=== Section Start ===

Lemma tickKeys_ok now ts0 l ps :
  limiter_wf l → NoDup ps →
  (∀ p k t, p ∈ ps → lm_kheap l !! p = Some k → t ∈ lk_flights k → lm_theap l !! t = ts0 !! t) →
  (∀ p, p ∈ ps → tick_ok ts0 (foldl (tickKey o now) l ps) p) ∧
  (∀ p, p ∉ ps → tick_ok ts0 l p → tick_ok ts0 (foldl (tickKey o now) l ps) p).
Proof.
  revert l. induction ps as [|q ps IH]; intros l Hl Hnd Hsame; simpl; [split; [set_solver | done] |].
  apply NoDup_cons in Hnd as [Hq Hnd].
  assert (∀ p k t, p ≠ q → lm_kheap (tickKey o now l q) !! p = Some k → t ∈ lk_flights k →
            lm_kheap l !! p = Some k ∧ lm_theap (tickKey o now l q) !! t = lm_theap l !! t) as Hback.
  { intros p k t Hne Hk Hin. destruct (tickKey_kheap now l q p ltac:(by eexists)) as [k1 Hk1].
    destruct (decide (lk_flights k1 = ∅)) as [Hemp|Hemp].
    - exfalso. revert Hk. unfold tickKey. destruct (lm_kheap l !! q); [| rewrite Hk1; intros [= <-]; set_solver].
      case_match; simpl; rewrite lookup_insert_ne, Hk1 by done; intros [= <-]; set_solver.
    - apply set_choose_L in Hemp as [t1 Ht1]. destruct (tickKey_other now l q p k1 t1 Hl ltac:(done) Hk1 Ht1) as [Hk2 _].
      rewrite Hk in Hk2. injection Hk2 as <-. by destruct (tickKey_other now l q p k t Hl ltac:(done) Hk1 Hin). }
  destruct (IH (tickKey o now l q) ltac:(by apply tickKey_wf) Hnd) as [IH1 IH2].
  { intros p k t Hp Hk Hin. destruct (Hback p k t ltac:(by intros ->) Hk Hin) as [Hk' ->]. apply (Hsame p k t); [by right | done | done]. }
  split.
  - intros p [->|Hp]%elem_of_cons; [| by apply IH1]. apply IH2; [done |]. apply tickKey_ok.
    intros k t Hk Hin. apply (Hsame q k t); [by left | done | done].
  - intros p [Hne Hnot]%not_elem_of_cons Hok. apply IH2; [done |]. intros k t x Hk Hin Hx.
    destruct (Hback p k t Hne Hk Hin) as [Hk' Et]. rewrite Et in Hx.
    assert (overdrawn (lm_theap (tickKey o now l q)) k = overdrawn (lm_theap l) k) as ->.
    { apply overdrawn_agree. intros t' Ht'%elem_of_elements. destruct (Hback p k t' Hne Hk Ht') as [_ ->]. done. }
    by apply (Hok k t x).
Qed.

(** a tick cancels exactly the clients it leaves overdrawn: every flight
    of a metered client whose buckets no longer cover what it owes is stopped
    if it can be (its cancel function is known), and no flight of any other
    client is touched in that way. *)
Theorem tick_cancels_overdrawn l now p k t x :
  limiter_wf l → p ∈ lm_active l →
  lm_kheap (tick o l now) !! p = Some k → t ∈ lk_flights k → lm_theap (tick o l now) !! t = Some x →
  (overdrawn (lm_theap (tick o l now)) k = true → tk_cancel x = true → tk_frozen x = true) ∧
  (overdrawn (lm_theap (tick o l now)) k = false →
     ∃ y, lm_theap l !! t = Some y ∧ tk_frozen x = tk_frozen y ∧ tk_cancelled x = tk_cancelled y).
Proof.
  intros Hl Hp. destruct (tickKeys_ok now (lm_theap l) l (elements (lm_active l)) Hl) as [Hok _];
    [apply NoDup_elements | done |].
  apply (Hok p). by apply elem_of_elements.
Qed.
End Tick.

(** ** A concrete limiter *)

(** One plan of ten credits a minute and no daily limit, four credits a
    simulation and twenty more for each second it runs. *)
Definition samplePlan : Plan Q :=
  mkPlan "free" (mkWindow 10%Q Minute) (mkWindow 0%Q 0) (mkCaps 0 0 0 false false).

Definition sampleOptions : LimiterOptions Q :=
  mkLimiterOptions {["free"%string := samplePlan]} ∅ "free" {["simulate"%string := 4%Q]} 20%Q DefaultEffortRates 1000 "".

Definition sampleIdentity : Identity := mkIdentity false "ip:10.0.0.9" "free".

Definition simulation : RequestClass := zeroClass <| rc_Simulate := true |>.

(** The limiter after some calls, each of which succeeds. *)
Definition after (ops : list (@limiterOp Q)) : option (Limiter Q) :=
  foldl (λ l op, l ≫= λ l, limiterStep sampleOptions l op) (Some NewLimiter) ops.

Lemma after_reachable ops l : after ops = Some l → limiter_reachable sampleOptions l.
Proof.
  unfold after. revert l. induction ops as [|op ops IH] using rev_ind; intros l; [intros [= <-]; constructor |].
  rewrite foldl_app. simpl. destruct (foldl _ _ ops) as [l1|]; [| done]. simpl. intros Hs. eapply reach_step; [by apply IH | done].
Qed.

Lemma after_wf ops l : after ops = Some l → limiter_wf l.
Proof.
  unfold after. revert l. induction ops as [|op ops IH] using rev_ind; intros l; [intros [= <-]; apply wf_new |].
  rewrite foldl_app. simpl. destruct (foldl _ _ ops) as [l1|]; [| done]. simpl. intros Hs.
  eapply limiterStep_wf; [by apply IH | done].
Qed.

=== Section End ===

▶ Task instructions
Would you please give back all of the material above exactly as it stands?

▶ Task solution
Lemma tickKeys_ok now ts0 l ps :
  limiter_wf l → NoDup ps →
  (∀ p k t, p ∈ ps → lm_kheap l !! p = Some k → t ∈ lk_flights k → lm_theap l !! t = ts0 !! t) →
  (∀ p, p ∈ ps → tick_ok ts0 (foldl (tickKey o now) l ps) p) ∧
  (∀ p, p ∉ ps → tick_ok ts0 l p → tick_ok ts0 (foldl (tickKey o now) l ps) p).
Proof.
  revert l. induction ps as [|q ps IH]; intros l Hl Hnd Hsame; simpl; [split; [set_solver | done] |].
  apply NoDup_cons in Hnd as [Hq Hnd].
  assert (∀ p k t, p ≠ q → lm_kheap (tickKey o now l q) !! p = Some k → t ∈ lk_flights k →
            lm_kheap l !! p = Some k ∧ lm_theap (tickKey o now l q) !! t = lm_theap l !! t) as Hback.
  { intros p k t Hne Hk Hin. destruct (tickKey_kheap now l q p ltac:(by eexists)) as [k1 Hk1].
    destruct (decide (lk_flights k1 = ∅)) as [Hemp|Hemp].
    - exfalso. revert Hk. unfold tickKey. destruct (lm_kheap l !! q); [| rewrite Hk1; intros [= <-]; set_solver].
      case_match; simpl; rewrite lookup_insert_ne, Hk1 by done; intros [= <-]; set_solver.
    - apply set_choose_L in Hemp as [t1 Ht1]. destruct (tickKey_other now l q p k1 t1 Hl ltac:(done) Hk1 Ht1) as [Hk2 _].
      rewrite Hk in Hk2. injection Hk2 as <-. by destruct (tickKey_other now l q p k t Hl ltac:(done) Hk1 Hin). }
  destruct (IH (tickKey o now l q) ltac:(by apply tickKey_wf) Hnd) as [IH1 IH2].
  { intros p k t Hp Hk Hin. destruct (Hback p k t ltac:(by intros ->) Hk Hin) as [Hk' ->]. apply (Hsame p k t); [by right | done | done]. }
  split.
  - intros p [->|Hp]%elem_of_cons; [| by apply IH1]. apply IH2; [done |]. apply tickKey_ok.
    intros k t Hk Hin. apply (Hsame q k t); [by left | done | done].
  - intros p [Hne Hnot]%not_elem_of_cons Hok. apply IH2; [done |]. intros k t x Hk Hin Hx.
    destruct (Hback p k t Hne Hk Hin) as [Hk' Et]. rewrite Et in Hx.
    assert (overdrawn (lm_theap (tickKey o now l q)) k = overdrawn (lm_theap l) k) as ->.
    { apply overdrawn_agree. intros t' Ht'%elem_of_elements. destruct (Hback p k t' Hne Hk Ht') as [_ ->]. done. }
    by apply (Hok k t x).
Qed.

(** a tick cancels exactly the clients it leaves overdrawn: every flight
    of a metered client whose buckets no longer cover what it owes is stopped
    if it can be (its cancel function is known), and no flight of any other
    client is touched in that way. *)
Theorem tick_cancels_overdrawn l now p k t x :
  limiter_wf l → p ∈ lm_active l →
  lm_kheap (tick o l now) !! p = Some k → t ∈ lk_flights k → lm_theap (tick o l now) !! t = Some x →
  (overdrawn (lm_theap (tick o l now)) k = true → tk_cancel x = true → tk_frozen x = true) ∧
  (overdrawn (lm_theap (tick o l now)) k = false →
     ∃ y, lm_theap l !! t = Some y ∧ tk_frozen x = tk_frozen y ∧ tk_cancelled x = tk_cancelled y).
Proof.
  intros Hl Hp. destruct (tickKeys_ok now (lm_theap l) l (elements (lm_active l)) Hl) as [Hok _];
    [apply NoDup_elements | done |].
  apply (Hok p). by apply elem_of_elements.
Qed.
End Tick.

(** ** A concrete limiter *)

(** One plan of ten credits a minute and no daily limit, four credits a
    simulation and twenty more for each second it runs. *)
Definition samplePlan : Plan Q :=
  mkPlan "free" (mkWindow 10%Q Minute) (mkWindow 0%Q 0) (mkCaps 0 0 0 false false).

Definition sampleOptions : LimiterOptions Q :=
  mkLimiterOptions {["free"%string := samplePlan]} ∅ "free" {["simulate"%string := 4%Q]} 20%Q DefaultEffortRates 1000 "".

Definition sampleIdentity : Identity := mkIdentity false "ip:10.0.0.9" "free".

Definition simulation : RequestClass := zeroClass <| rc_Simulate := true |>.

(** The limiter after some calls, each of which succeeds. *)
Definition after (ops : list (@limiterOp Q)) : option (Limiter Q) :=
  foldl (λ l op, l ≫= λ l, limiterStep sampleOptions l op) (Some NewLimiter) ops.

Lemma after_reachable ops l : after ops = Some l → limiter_reachable sampleOptions l.
Proof.
  unfold after. revert l. induction ops as [|op ops IH] using rev_ind; intros l; [intros [= <-]; constructor |].
  rewrite foldl_app. simpl. destruct (foldl _ _ ops) as [l1|]; [| done]. simpl. intros Hs. eapply reach_step; [by apply IH | done].
Qed.

Lemma after_wf ops l : after ops = Some l → limiter_wf l.
Proof.
  unfold after. revert l. induction ops as [|op ops IH] using rev_ind; intros l; [intros [= <-]; apply wf_new |].
  rewrite foldl_app. simpl. destruct (foldl _ _ ops) as [l1|]; [| done]. simpl. intros Hs.
  eapply limiterStep_wf; [by apply IH | done].
Qed.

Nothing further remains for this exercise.